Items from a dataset
>>>
(* ===== verification/Sse.v ===== *)
(** * The SSE transport

    Models src/internal/transport/sse/handler.go and server.go: headers, the stream handler with its event loop,
    the message endpoint, event framing, and the life cycle of the server. The response
    writer, with the part of net/http that the code relies on (headers are fixed by the
    first write, [ServeMux] patterns), is a record; reading the request and [json.Valid]
    are arguments. *)

From Stdlib Require Import ZArith Lia Ascii.
From stdpp Require Import base list gmap sets strings numbers relations.
From S2P Require Import Prelude Json GoText Session Config Upstream Transport.

(** ** Responses *)

(** [header] is the map the handler fills, [sent] the status and headers of the response
    once they are on the wire, [statusCode] what the logging wrapper recorded. *)
Record ResponseWriter : Type := mkRW {
  header : list (string * string);
  sent : option (Z * list (string * string));
  rbody : string;
  statusCode : Z
}.

(** A fresh writer, wrapped by [requestLogger]. *)
Definition newWriter : ResponseWriter :=
  {| header := []; sent := None; rbody := ""; statusCode := 200 |}.

Definition set_header (k v : string) (w : ResponseWriter) : ResponseWriter :=
  {| header := obj_set (header w) k v; sent := sent w; rbody := rbody w;
     statusCode := statusCode w |}.

(** [responseWriter.WriteHeader]: a second call is recorded but has no effect on the
    response. *)
Definition WriteHeader (code : Z) (w : ResponseWriter) : ResponseWriter :=
  {| header := header w;
     sent := match sent w with None => Some (code, header w) | s => s end;
     rbody := rbody w; statusCode := code |}.

(** [Write]: an implicit [WriteHeader(200)] of the wrapped writer. *)
Definition write (s : string) (w : ResponseWriter) : ResponseWriter :=
  {| header := header w;
     sent := match sent w with None => Some (200%Z, header w) | s => s end;
     rbody := rbody w +:+ s; statusCode := statusCode w |}.

(** [http.Error]. *)
Definition http_Error (msg : string) (code : Z) (w : ResponseWriter) : ResponseWriter :=
  write (msg +:+ nl)
    (WriteHeader code
       (set_header "X-Content-Type-Options" "nosniff"
          (set_header "Content-Type" "text/plain; charset=utf-8" w))).

(** ** The handler *)

Section Handler.

Context {S : Type}.

Record Handler : Type := mkHandler {
  agentCfg : AgentConfig;
  securityCfg : SecurityConfig;
  messageHandler : option (MessageHandler S)
}.

Definition NewHandler (agent : AgentConfig) : Handler :=
  {| agentCfg := agent;
     securityCfg := mkSecurity (Some []) true;
     messageHandler := None |}.

Definition NewHandlerWithSecurity (agent : AgentConfig) (sec : SecurityConfig) : Handler :=
  {| agentCfg := agent; securityCfg := sec; messageHandler := None |}.

Definition SetMessageHandler (f : MessageHandler S) (h : Handler) : Handler :=
  {| agentCfg := agentCfg h; securityCfg := securityCfg h; messageHandler := Some f |}.

Definition setSecurityHeaders (h : Handler) (w : ResponseWriter) : ResponseWriter :=
  if negb (EnableSecurityHeaders (securityCfg h)) then w
  else
    set_header "Permissions-Policy" "geolocation=(), microphone=(), camera=()"
      (set_header "Referrer-Policy" "strict-origin-when-cross-origin"
         (set_header "X-Frame-Options" "DENY"
            (set_header "X-Content-Type-Options" "nosniff" w))).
<<<
EXERCISE GOAL:
Your answer should hold every line of the entries that contains the string "recorded".

OUTPUT OF THE TASK:
    once they are on the wire, [statusCode] what the logging wrapper recorded. *)
(** [responseWriter.WriteHeader]: a second call is recorded but has no effect on the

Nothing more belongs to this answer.